What you return must match every record word for word.

[Stored data entries]
----

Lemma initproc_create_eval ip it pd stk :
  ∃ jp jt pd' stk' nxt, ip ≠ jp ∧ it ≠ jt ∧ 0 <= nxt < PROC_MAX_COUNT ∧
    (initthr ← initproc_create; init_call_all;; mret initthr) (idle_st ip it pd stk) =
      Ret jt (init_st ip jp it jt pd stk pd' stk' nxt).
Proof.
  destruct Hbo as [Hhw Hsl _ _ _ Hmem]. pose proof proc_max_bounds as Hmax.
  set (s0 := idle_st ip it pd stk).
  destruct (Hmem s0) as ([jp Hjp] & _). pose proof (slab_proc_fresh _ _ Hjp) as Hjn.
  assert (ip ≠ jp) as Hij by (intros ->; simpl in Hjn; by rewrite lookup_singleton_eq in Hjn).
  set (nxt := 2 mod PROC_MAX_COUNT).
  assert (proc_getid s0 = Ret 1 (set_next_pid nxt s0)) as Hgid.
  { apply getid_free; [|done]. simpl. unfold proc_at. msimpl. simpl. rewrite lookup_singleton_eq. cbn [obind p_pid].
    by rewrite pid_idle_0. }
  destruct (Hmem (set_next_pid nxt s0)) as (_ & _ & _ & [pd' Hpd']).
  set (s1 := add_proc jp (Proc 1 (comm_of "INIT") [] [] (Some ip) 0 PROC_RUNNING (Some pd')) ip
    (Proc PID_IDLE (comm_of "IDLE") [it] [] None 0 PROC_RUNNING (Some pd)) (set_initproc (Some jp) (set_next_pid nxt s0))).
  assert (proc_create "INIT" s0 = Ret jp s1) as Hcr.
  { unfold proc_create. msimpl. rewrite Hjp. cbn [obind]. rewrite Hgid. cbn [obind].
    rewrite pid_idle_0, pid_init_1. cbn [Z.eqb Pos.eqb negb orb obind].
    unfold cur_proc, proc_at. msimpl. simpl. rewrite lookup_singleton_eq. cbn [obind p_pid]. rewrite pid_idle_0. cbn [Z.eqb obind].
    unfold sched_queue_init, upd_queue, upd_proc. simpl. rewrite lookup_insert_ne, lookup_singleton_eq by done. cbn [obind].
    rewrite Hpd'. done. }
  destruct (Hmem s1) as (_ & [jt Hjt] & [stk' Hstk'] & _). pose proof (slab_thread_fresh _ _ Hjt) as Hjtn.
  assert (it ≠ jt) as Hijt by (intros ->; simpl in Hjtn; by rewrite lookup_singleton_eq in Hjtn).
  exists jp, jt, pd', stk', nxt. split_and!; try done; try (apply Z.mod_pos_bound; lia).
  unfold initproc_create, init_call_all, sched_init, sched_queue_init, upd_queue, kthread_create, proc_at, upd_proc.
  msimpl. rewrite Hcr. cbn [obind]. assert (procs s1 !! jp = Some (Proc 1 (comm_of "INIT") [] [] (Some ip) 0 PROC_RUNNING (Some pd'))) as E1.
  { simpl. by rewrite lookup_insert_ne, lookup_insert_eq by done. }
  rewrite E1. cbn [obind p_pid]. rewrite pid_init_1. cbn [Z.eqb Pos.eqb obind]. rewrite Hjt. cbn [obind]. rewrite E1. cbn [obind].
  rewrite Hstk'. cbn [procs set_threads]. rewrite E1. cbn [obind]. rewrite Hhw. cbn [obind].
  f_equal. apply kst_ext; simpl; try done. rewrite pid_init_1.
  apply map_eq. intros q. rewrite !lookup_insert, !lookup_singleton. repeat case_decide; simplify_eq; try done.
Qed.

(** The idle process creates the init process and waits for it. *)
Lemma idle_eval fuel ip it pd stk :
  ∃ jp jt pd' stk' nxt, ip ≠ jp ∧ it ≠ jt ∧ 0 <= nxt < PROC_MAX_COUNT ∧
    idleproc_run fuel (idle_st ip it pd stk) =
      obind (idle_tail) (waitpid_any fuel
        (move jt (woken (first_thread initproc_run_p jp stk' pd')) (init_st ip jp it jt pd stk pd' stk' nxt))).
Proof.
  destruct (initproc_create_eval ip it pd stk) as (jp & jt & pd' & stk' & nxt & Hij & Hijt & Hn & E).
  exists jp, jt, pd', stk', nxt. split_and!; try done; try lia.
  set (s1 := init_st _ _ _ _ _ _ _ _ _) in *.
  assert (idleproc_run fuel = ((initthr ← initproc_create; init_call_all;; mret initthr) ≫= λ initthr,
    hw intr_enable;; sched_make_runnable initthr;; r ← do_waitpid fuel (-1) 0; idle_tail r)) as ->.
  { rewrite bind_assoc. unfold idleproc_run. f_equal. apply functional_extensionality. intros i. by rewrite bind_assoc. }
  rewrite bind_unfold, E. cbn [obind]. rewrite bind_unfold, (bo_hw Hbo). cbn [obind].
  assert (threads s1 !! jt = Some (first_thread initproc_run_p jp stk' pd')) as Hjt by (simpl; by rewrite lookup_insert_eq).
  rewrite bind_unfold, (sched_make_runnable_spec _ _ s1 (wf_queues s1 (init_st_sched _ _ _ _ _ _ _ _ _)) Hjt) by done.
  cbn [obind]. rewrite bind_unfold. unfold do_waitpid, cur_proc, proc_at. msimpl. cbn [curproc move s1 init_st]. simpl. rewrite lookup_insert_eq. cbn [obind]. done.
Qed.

----

_EXERCISE OUTPUT_:
Lemma initproc_create_eval ip it pd stk :
  ∃ jp jt pd' stk' nxt, ip ≠ jp ∧ it ≠ jt ∧ 0 <= nxt < PROC_MAX_COUNT ∧
    (initthr ← initproc_create; init_call_all;; mret initthr) (idle_st ip it pd stk) =
      Ret jt (init_st ip jp it jt pd stk pd' stk' nxt).
Proof.
  destruct Hbo as [Hhw Hsl _ _ _ Hmem]. pose proof proc_max_bounds as Hmax.
  set (s0 := idle_st ip it pd stk).
  destruct (Hmem s0) as ([jp Hjp] & _). pose proof (slab_proc_fresh _ _ Hjp) as Hjn.
  assert (ip ≠ jp) as Hij by (intros ->; simpl in Hjn; by rewrite lookup_singleton_eq in Hjn).
  set (nxt := 2 mod PROC_MAX_COUNT).
  assert (proc_getid s0 = Ret 1 (set_next_pid nxt s0)) as Hgid.
  { apply getid_free; [|done]. simpl. unfold proc_at. msimpl. simpl. rewrite lookup_singleton_eq. cbn [obind p_pid].
    by rewrite pid_idle_0. }
  destruct (Hmem (set_next_pid nxt s0)) as (_ & _ & _ & [pd' Hpd']).
  set (s1 := add_proc jp (Proc 1 (comm_of "INIT") [] [] (Some ip) 0 PROC_RUNNING (Some pd')) ip
    (Proc PID_IDLE (comm_of "IDLE") [it] [] None 0 PROC_RUNNING (Some pd)) (set_initproc (Some jp) (set_next_pid nxt s0))).
  assert (proc_create "INIT" s0 = Ret jp s1) as Hcr.
  { unfold proc_create. msimpl. rewrite Hjp. cbn [obind]. rewrite Hgid. cbn [obind].
    rewrite pid_idle_0, pid_init_1. cbn [Z.eqb Pos.eqb negb orb obind].
    unfold cur_proc, proc_at. msimpl. simpl. rewrite lookup_singleton_eq. cbn [obind p_pid]. rewrite pid_idle_0. cbn [Z.eqb obind].
    unfold sched_queue_init, upd_queue, upd_proc. simpl. rewrite lookup_insert_ne, lookup_singleton_eq by done. cbn [obind].
    rewrite Hpd'. done. }
  destruct (Hmem s1) as (_ & [jt Hjt] & [stk' Hstk'] & _). pose proof (slab_thread_fresh _ _ Hjt) as Hjtn.
  assert (it ≠ jt) as Hijt by (intros ->; simpl in Hjtn; by rewrite lookup_singleton_eq in Hjtn).
  exists jp, jt, pd', stk', nxt. split_and!; try done; try (apply Z.mod_pos_bound; lia).
  unfold initproc_create, init_call_all, sched_init, sched_queue_init, upd_queue, kthread_create, proc_at, upd_proc.
  msimpl. rewrite Hcr. cbn [obind]. assert (procs s1 !! jp = Some (Proc 1 (comm_of "INIT") [] [] (Some ip) 0 PROC_RUNNING (Some pd'))) as E1.
  { simpl. by rewrite lookup_insert_ne, lookup_insert_eq by done. }
  rewrite E1. cbn [obind p_pid]. rewrite pid_init_1. cbn [Z.eqb Pos.eqb obind]. rewrite Hjt. cbn [obind]. rewrite E1. cbn [obind].
  rewrite Hstk'. cbn [procs set_threads]. rewrite E1. cbn [obind]. rewrite Hhw. cbn [obind].
  f_equal. apply kst_ext; simpl; try done. rewrite pid_init_1.
  apply map_eq. intros q. rewrite !lookup_insert, !lookup_singleton. repeat case_decide; simplify_eq; try done.
Qed.

(** The idle process creates the init process and waits for it. *)
Lemma idle_eval fuel ip it pd stk :
  ∃ jp jt pd' stk' nxt, ip ≠ jp ∧ it ≠ jt ∧ 0 <= nxt < PROC_MAX_COUNT ∧
    idleproc_run fuel (idle_st ip it pd stk) =
      obind (idle_tail) (waitpid_any fuel
        (move jt (woken (first_thread initproc_run_p jp stk' pd')) (init_st ip jp it jt pd stk pd' stk' nxt))).
Proof.
  destruct (initproc_create_eval ip it pd stk) as (jp & jt & pd' & stk' & nxt & Hij & Hijt & Hn & E).
  exists jp, jt, pd', stk', nxt. split_and!; try done; try lia.
  set (s1 := init_st _ _ _ _ _ _ _ _ _) in *.
  assert (idleproc_run fuel = ((initthr ← initproc_create; init_call_all;; mret initthr) ≫= λ initthr,
    hw intr_enable;; sched_make_runnable initthr;; r ← do_waitpid fuel (-1) 0; idle_tail r)) as ->.
  { rewrite bind_assoc. unfold idleproc_run. f_equal. apply functional_extensionality. intros i. by rewrite bind_assoc. }
  rewrite bind_unfold, E. cbn [obind]. rewrite bind_unfold, (bo_hw Hbo). cbn [obind].
  assert (threads s1 !! jt = Some (first_thread initproc_run_p jp stk' pd')) as Hjt by (simpl; by rewrite lookup_insert_eq).
  rewrite bind_unfold, (sched_make_runnable_spec _ _ s1 (wf_queues s1 (init_st_sched _ _ _ _ _ _ _ _ _)) Hjt) by done.
  cbn [obind]. rewrite bind_unfold. unfold do_waitpid, cur_proc, proc_at. msimpl. cbn [curproc move s1 init_st]. simpl. rewrite lookup_insert_eq. cbn [obind]. done.
Qed.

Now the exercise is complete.